Dans le répertoire bourdieusien, l’illusio correspond  à cette tendance à adhérer à un champ qu’on s’empresse de mettre à l’abri de la discussion. Dit rapidement, c’est un peu comme s’inventer une histoire tout droit sortie de notre imagination et qu’on finit par prendre pour vérité indiscutable.

C’est un exercice dans lequel excellent les décideurs mauritaniens. Ainsi, construisent-ils des routes recouvertes d’une matière noirâtre que l’on considère comme du bitume. Tombées les premières pluies, les automobilistes  slaloment entre les crevasses en cherchant les traces de ce qui dans une autre vie ressembla à une route bitumée. Normal : le plus important n’était pas d’avoir une route de qualité mais bien de pouvoir dire que l’entrepreneur a livré une route en contrepartie de l’argent empoché et le politique est contant de pouvoir pavaner lors de l’inauguration. Idem pour les ponts : on se souvient du feuilleton du pont de Kamour fait et refait dans la précipitation et qui s’effondre à répétition.

Avec de mauvaises données on ne prend que de mauvaises décisions.
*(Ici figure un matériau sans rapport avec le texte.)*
(** * FoCal (Filter Overlap Correction ALgorithm): a shallow embedding of
      [focal.py] and the properties of its specification.

    The Python source is Python 2 on top of numpy.  The embedding keeps

    - floating-point cells as IEEE-754 binary64 values, through the
      Standard Library's executable specification [SpecFloat] (signed
      zeros, signed infinities, one NaN, round-to-nearest-even);
    - integers (indices, counts, shapes) as [Z], with [/] the floor
      division of Python 2 on integers;
    - a 2-D [numpy] array as a list of rows, read with stdpp's lookup and
      rewritten with [imap] or insert;
    - a Python exception as the [Raise] outcome of a small error monad;
    - the in-place mutation of the composite image as explicit state
      passing: [adjust_with_correlation] returns the image it mutated. *)

From Stdlib Require Import ZArith Lia Bool List SpecFloat String.
From stdpp Require Import base option list.
Import ListNotations.

Local Open Scope Z_scope.

(** ** Python exceptions *)

Inductive exn : Set :=
| ZeroDivisionError
| ValueError
| IndexError
| OverflowError.

Inductive result (A : Type) : Type :=
| Ok (a : A)
| Raise (e : exn).

Arguments Ok {A} a.
Arguments Raise {A} e.

Definition bind {A B : Type} (m : result A) (k : A -> result B) : result B :=
  match m with
  | Ok a => k a
  | Raise e => Raise e
  end.

Notation "'let!' x ':=' m 'in' k" := (bind m (fun x => k))
  (at level 10, x pattern, m at level 100, k at level 200).

(** ** IEEE-754 binary64, as numpy's [float64] and Python's [float] *)

Module F64.

Definition prec : Z := 53.
Definition emax : Z := 1024.

Definition float : Set := spec_float.

Definition zero : float := S754_zero false.
Definition inf : float := S754_infinity false.
Definition neg_inf : float := S754_infinity true.
Definition nan : float := S754_nan.

Definition sub : float -> float -> float := SFsub prec emax.
Definition mul : float -> float -> float := SFmul prec emax.

(** The comparisons of IEEE-754: every comparison with a NaN is false,
    and the two zeros are equal. *)
Definition eqb : float -> float -> bool := SFeqb.
Definition leb : float -> float -> bool := SFleb.
Definition neqb (x y : float) : bool := negb (eqb x y).

Definition is_nan (x : float) : bool :=
  match x with S754_nan => true | _ => false end.

(** Conversion of an integer to the nearest float (exact below 2^53). *)
Definition of_Z (z : Z) : float := binary_normalize prec emax z 0 false.

(** Python's [int(x)] on a float: truncation toward zero;
    [OverflowError] on an infinity and [ValueError] on a NaN. *)
Definition to_int (x : float) : result Z :=
  match x with
  | S754_zero _ => Ok 0
  | S754_infinity _ => Raise OverflowError
  | S754_nan => Raise ValueError
  | S754_finite s m e =>
      let a := match e with
               | Z0 => Zpos m
               | Zpos p => Zpos m * 2 ^ e
               | Zneg p => Zpos m / 2 ^ (Zpos p)
               end in
      Ok (if s then - a else a)
  end.

End F64.

Abbreviation float := F64.float.

(** ** numpy arrays of rank 2 *)

Abbreviation ndarray := (list (list float)).

(** [a.shape] of a rank-2 array.  An array without rows is given zero
    columns. *)
Definition shape (a : ndarray) : Z * Z :=
  (Z.of_nat (length a),
   match a with [] => 0 | row :: _ => Z.of_nat (length row) end).

(** Every row has the width that [shape] reports. *)
Definition rectangular (a : ndarray) : Prop :=
  Forall (fun row => Z.of_nat (length row) = snd (shape a)) a.

Definition get2 (a : ndarray) (i j : nat) : option float :=
  match a !! i with
  | Some row => row !! j
  | None => None
  end.

Definition set2 (a : ndarray) (i j : nat) (v : float) : ndarray :=
  match a !! i with
  | Some row => <[i := <[j := v]> row]> a
  | None => a
  end.

(** A scalar index into an axis of length [n]: negative indices count
    from the end, anything else out of range is an [IndexError]. *)
Definition index (n i : Z) : result nat :=
  if (0 <=? i) && (i <? n) then Ok (Z.to_nat i)
  else if (- n <=? i) && (i <? 0) then Ok (Z.to_nat (i + n))
  else Raise IndexError.

(** [a[i, j]] *)
Definition getitem (a : ndarray) (c : Z * Z) : result float :=
  let! i := index (fst (shape a)) (fst c) in
  let! j := index (snd (shape a)) (snd c) in
  match get2 a i j with
  | Some x => Ok x
  | None => Raise IndexError
  end.

(** A slice bound [b] of [a[b:...]] on an axis of length [n]: negative
    bounds count from the end, and every bound is clipped to the axis. *)
Definition slice_bound (n b : Z) : Z :=
  if b <? 0 then Z.max 0 (b + n) else Z.min b n.

(** A rectangular region [lo_r:hi_r, lo_c:hi_c], bounds already clipped. *)
Record window : Set := Window {
  lo_r : Z; hi_r : Z; lo_c : Z; hi_c : Z
}.

(** The region selected by [a[r0:r1, c0:c1]]. *)
Definition slice (a : ndarray) (r0 r1 c0 c1 : Z) : window :=
  let '(h, w) := shape a in
  Window (slice_bound h r0) (slice_bound h r1)
         (slice_bound w c0) (slice_bound w c1).

Definition win_rows (w : window) : Z := Z.max 0 (hi_r w - lo_r w).
Definition win_cols (w : window) : Z := Z.max 0 (hi_c w - lo_c w).

Definition in_window (w : window) (i j : Z) : bool :=
  (lo_r w <=? i) && (i <? hi_r w) && (lo_c w <=? j) && (j <? hi_c w).

(** The values of a region, as the array [a[r0:r1, c0:c1]]. *)
Definition view (a : ndarray) (w : window) : ndarray :=
  map (fun row => take (Z.to_nat (win_cols w)) (drop (Z.to_nat (lo_c w)) row))
      (take (Z.to_nat (win_rows w)) (drop (Z.to_nat (lo_r w)) a)).

(** numpy broadcasting of an operand of shape [(kr, kc)] against a
    destination of shape [(wr, wc)]: an axis must agree or have length 1. *)
Definition broadcastable (kr kc wr wc : Z) : bool :=
  ((kr =? wr) || (kr =? 1)) && ((kc =? wc) || (kc =? 1)).

Definition bcast (k d : Z) : Z := if k =? 1 then 0 else d.

(** [numpy.where(a == v)] on a rank-2 array: the (row, column) pairs of
    the matching cells, in row-major order, relative to [a] itself. *)
Definition where_eq (a : ndarray) (v : float) : list (nat * nat) :=
  concat (imap (fun i row =>
            omap (fun x => x)
                 (imap (fun j x => if F64.eqb x v then Some (i, j) else None) row))
          a).

(** [a[idx] = v] with [idx] a pair of index arrays, as [where] returns. *)
Definition fancy_set (a : ndarray) (idx : list (nat * nat)) (v : float)
  : ndarray :=
  foldl (fun acc ij => set2 acc (fst ij) (snd ij) v) a idx.

(** [a[idx] -= v]: the cells are read, the difference is computed, and the
    results are stored back. *)
Definition fancy_isub (a : ndarray) (idx : list (nat * nat)) (v : float)
  : ndarray :=
  foldl (fun acc ij =>
           match get2 a (fst ij) (snd ij) with
           | Some x => set2 acc (fst ij) (snd ij) (F64.sub x v)
           | None => acc
           end) a idx.

(** [numpy.argmax] on the flattened array: the first index of the
    maximum, a NaN being maximal (the scan stops at the first NaN). *)
Fixpoint argmax_from (best_i : nat) (best : float) (i : nat) (l : list float)
  : nat :=
  match l with
  | [] => best_i
  | x :: l' =>
      if F64.is_nan best then best_i
      else if negb (F64.leb x best) then argmax_from i x (S i) l'
      else argmax_from best_i best (S i) l'
  end.

Definition argmax (a : ndarray) : result Z :=
  match concat a with
  | [] => Raise ValueError
  | x :: l => Ok (Z.of_nat (argmax_from 0 x 1 l))
  end.

(** [numpy.unravel_index(idx, shape)] for a rank-2 shape. *)
Definition unravel_index (idx : Z) (shp : Z * Z) : result (Z * Z) :=
  if (0 <=? idx) && (idx <? fst shp * snd shp)
  then Ok (idx / snd shp, idx mod snd shp)
  else Raise ValueError.

(** ** CoordinateMapper *)

(** Modelled from the spec: [idx2coord] is imported from the package's
    [__init__] module, which is not among the sources; the specification
    has it unravel a flat index into (row, column) with the given row
    stride. *)
Definition idx2coord (idx width : Z) : Z * Z := (idx / width, idx mod width).

Definition local_coords_to_global_idx (coords : Z * Z) (cell_type : Z)
    (local_img_shape global_img_shape : Z * Z) : Z :=
  let row_add := cell_type / 2 in
  let col_add := cell_type mod 2 in
  let global_coords := (fst coords + row_add * fst local_img_shape,
                        snd coords + col_add * snd local_img_shape) in
  let global_idx :=
    fst global_coords * snd global_img_shape + snd global_coords in
  global_idx.

Definition global_to_single_coords (coords single_shape : Z * Z) : Z * Z :=
  let row_count := fst coords / fst single_shape in
  let col_count := snd coords / snd single_shape in
  let new_row := fst coords - fst single_shape * row_count in
  let new_col := snd coords - snd single_shape * col_count in
  (new_row, new_col).

Definition cell_type_from_global_coords (coords single_shape : Z * Z) : Z :=
  let row_type := fst coords / fst single_shape in
  let col_type := snd coords / snd single_shape in
  let cell_type := row_type * 2 + col_type in
  cell_type.

(** ** In-place updates of a region *)

(** An update that rewrites every cell in place, from its position and
    its value. *)
Definition map_cells (g : nat -> nat -> float -> float) (a : ndarray)
  : ndarray :=
  imap (fun i row => imap (g i) row) a.

(** [img[w] = op(img[w], rhs)] for an operand [rhs] of shape [(kr, kc)],
    broadcast over the region; a shape that does not broadcast is numpy's
    [ValueError], raised before any cell is written. *)
Definition update_window (op : float -> float -> float) (img : ndarray)
    (w : window) (kr kc : Z) (rhs : ndarray) : result ndarray :=
  if broadcastable kr kc (win_rows w) (win_cols w) then
    Ok (map_cells (fun i j x =>
          if in_window w (Z.of_nat i) (Z.of_nat j) then
            match get2 rhs (Z.to_nat (bcast kr (Z.of_nat i - lo_r w)))
                           (Z.to_nat (bcast kc (Z.of_nat j - lo_c w))) with
            | Some y => op x y
            | None => x
            end
          else x) img)
  else Raise ValueError.

(** [img[w] -= rhs] *)
Definition isub_window : ndarray -> window -> Z -> Z -> ndarray -> result ndarray :=
  update_window F64.sub.

(** [img[w] = rhs] *)
Definition assign_window : ndarray -> window -> Z -> Z -> ndarray -> result ndarray :=
  update_window (fun _ y => y).

(** [v * a] *)
Definition scale (v : float) (a : ndarray) : ndarray :=
  map (map (F64.mul v)) a.

(** [img[c] -= v] at one cell. *)
Definition isub_item (img : ndarray) (c : Z * Z) (v : float) : result ndarray :=
  let! i := index (fst (shape img)) (fst c) in
  let! j := index (snd (shape img)) (snd c) in
  match get2 img i j with
  | Some x => Ok (set2 img i j (F64.sub x v))
  | None => Raise IndexError
  end.

(** ** OverlapCorrector: [Focal.adjust_with_correlation] *)

(** The regions of the image and of the correlation kernel that the
    correction touches, with the coordinates of the maximum
    (lines 186-217 of [focal.py]). *)
Record zone : Set := Zone {
  zone_row : Z; zone_col : Z;
  up_lim : Z; left_lim : Z; down_lim : Z; right_lim : Z;
  max_img_row : Z; max_img_col : Z; min_img_row : Z; min_img_col : Z;
  min_knl_row : Z; min_knl_col : Z; max_knl_row : Z; max_knl_col : Z
}.

Definition correlation_zone (img correlation : ndarray) (max_idx : Z) : zone :=
  let '(img_height, img_width) := shape img in
  let correlation_width := fst (shape correlation) in
  let half_correlation_width := correlation_width / 2 in
  let half_img_width := img_width / 2 in
  let half_img_height := img_height / 2 in
  let '(row, col) := idx2coord max_idx img_width in
  let row_idx := row / half_img_height in
  let col_idx := col / half_img_width in
  let up_lim := row_idx * half_img_height in
  let left_lim := col_idx * half_img_width in
  let down_lim := (row_idx + 1) * half_img_height in
  let right_lim := (col_idx + 1) * half_img_width in
  let max_img_row := Z.min (down_lim - 1) (row + half_correlation_width + 1) in
  let max_img_col := Z.min (right_lim - 1) (col + half_correlation_width + 1) in
  let min_img_row := Z.max up_lim (row - half_correlation_width) in
  let min_img_col := Z.max left_lim (col - half_correlation_width) in
  let max_img_row_diff := max_img_row - row in
  let max_img_col_diff := max_img_col - col in
  let min_img_row_diff := row - min_img_row in
  let min_img_col_diff := col - min_img_col in
  let min_knl_row := half_correlation_width - min_img_row_diff in
  let min_knl_col := half_correlation_width - min_img_col_diff in
  let max_knl_row := half_correlation_width + max_img_row_diff in
  let max_knl_col := half_correlation_width + max_img_col_diff in
  Zone row col up_lim left_lim down_lim right_lim
       max_img_row max_img_col min_img_row min_img_col
       min_knl_row min_knl_col max_knl_row max_knl_col.

(** [img[min_img_row:max_img_row, min_img_col:max_img_col]] *)
Definition img_window (img : ndarray) (z : zone) : window :=
  slice img (min_img_row z) (max_img_row z) (min_img_col z) (max_img_col z).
Et voilà que le gouvernement confie le recensement national  de la population à une commission dirigée par une personne contestée. Au vu du déroulement dudit recensement, on est en droit de penser que les réserves émises sur les compétences et la composition de la commission sont loin d’être injustifiées. Un recensement, dans son principe, permet de compter pour savoir combien nous sommes ? Comment se répartit la population ? Combien de jeunes ? De femmes ? D’enfants ? De personnes âgées ? D’émigrés ? Etc.… Il a pour objet d’aider le décideur à quantifier, à identifier les besoins, à répartir l’enveloppe des ressources disponibles en connaissance de cause, à planifier ses actions… D’où l’importance de disposer d’informations fiables. Avec de mauvaises données on ne prend que de mauvaises décisions.

Tout ne peut pas être instrumentalisé, politisé.

Or, de nombreux témoignages dont ceux de députés, montrent que nous assistons à un véritable sabotage des opérations d’enrôlement. Des agents posent aux citoyens venus se faire enrôler des questions suspectes et humiliantes : connaissez-vous le nom de l’épouse de tel notable ? Parlez-vous telle langue ? Savez-vous réciter le Coran ?…  Les agents de recensement ont-ils vocation à se substituer au juge et à décider de la mauritanité d’un citoyen qui présente les documents requis ? De même, ils refusent de recenser les personnes de moins de 45ans. Les heureux élus  doivent pour leur part présenter leurs parents s’ils sont en vie. Si vous êtes fâchés avec vos parents, tant pis pour vous, vous ne serez pas recensés ; à moins de faire la paix pour les besoins de l’enrôlement. Pour compliquer les choses, le recensement ne se fait que dans les chefs-lieux de département, avec parfois des distances de plusieurs centaines de kilomètres à parcourir en plusieurs jours pour les plus déterminés. Les mauritaniens nés à l’étranger ne sont pas enregistrés. Quant à ceux fixés à l’étranger, leur cas ne semble intéresser personne. Résultat des courses : de nombreuses personnes ne peuvent pas se faire enrôler. Et comme pour finir de jeter un voile de suspicion légitime sur le processus, tout se déroule de façon confidentielle, comme si quelque part, quelqu’un avait intérêt à ce que les choses se déroulent en petit comité. Qui a intérêt à saboter ainsi les statistiques du pays ? Pour quels sombres desseins ? Pourquoi les plus hautes autorités laissent-elles faire ?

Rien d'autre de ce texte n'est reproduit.